What to do:
Only some lines are wanted. Transcribe, exactly, the lines below from the line with "unfold default_ttl_is in *. rewrite cache_dispose. exact" up to and including the line with "- exact fixed_clear_all.".

[Collected data entries]
***

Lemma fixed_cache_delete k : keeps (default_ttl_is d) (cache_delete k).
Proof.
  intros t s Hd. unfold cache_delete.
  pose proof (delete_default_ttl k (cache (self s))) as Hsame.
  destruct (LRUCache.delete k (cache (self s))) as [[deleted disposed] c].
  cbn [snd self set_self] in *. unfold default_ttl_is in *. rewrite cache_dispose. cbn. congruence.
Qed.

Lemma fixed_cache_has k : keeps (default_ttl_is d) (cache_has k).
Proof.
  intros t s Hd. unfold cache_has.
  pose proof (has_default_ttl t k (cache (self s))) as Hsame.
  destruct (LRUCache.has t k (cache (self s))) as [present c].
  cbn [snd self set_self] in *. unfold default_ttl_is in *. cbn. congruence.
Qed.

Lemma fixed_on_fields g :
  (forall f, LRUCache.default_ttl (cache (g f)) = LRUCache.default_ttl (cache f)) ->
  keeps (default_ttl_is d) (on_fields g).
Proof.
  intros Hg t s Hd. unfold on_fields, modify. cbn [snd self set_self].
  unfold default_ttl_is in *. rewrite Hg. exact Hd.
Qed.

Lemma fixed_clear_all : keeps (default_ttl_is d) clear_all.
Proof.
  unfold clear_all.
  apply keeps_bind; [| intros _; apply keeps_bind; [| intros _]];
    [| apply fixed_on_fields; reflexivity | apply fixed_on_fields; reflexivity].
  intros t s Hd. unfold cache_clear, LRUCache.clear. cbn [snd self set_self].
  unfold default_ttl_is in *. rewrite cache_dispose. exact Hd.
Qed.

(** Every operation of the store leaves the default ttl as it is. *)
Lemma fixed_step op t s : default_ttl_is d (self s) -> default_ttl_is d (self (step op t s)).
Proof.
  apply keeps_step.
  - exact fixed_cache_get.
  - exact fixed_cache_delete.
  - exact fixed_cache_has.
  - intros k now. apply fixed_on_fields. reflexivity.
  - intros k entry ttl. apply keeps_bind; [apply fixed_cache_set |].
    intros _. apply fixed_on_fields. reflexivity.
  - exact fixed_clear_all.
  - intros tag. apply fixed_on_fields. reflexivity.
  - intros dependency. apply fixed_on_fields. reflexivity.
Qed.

***

Exercise solution:
  unfold default_ttl_is in *. rewrite cache_dispose. exact Hd.
Qed.

(** Every operation of the store leaves the default ttl as it is. *)
Lemma fixed_step op t s : default_ttl_is d (self s) -> default_ttl_is d (self (step op t s)).
Proof.
  apply keeps_step.
  - exact fixed_cache_get.
  - exact fixed_cache_delete.
  - exact fixed_cache_has.
  - intros k now. apply fixed_on_fields. reflexivity.
  - intros k entry ttl. apply keeps_bind; [apply fixed_cache_set |].
    intros _. apply fixed_on_fields. reflexivity.
  - exact fixed_clear_all.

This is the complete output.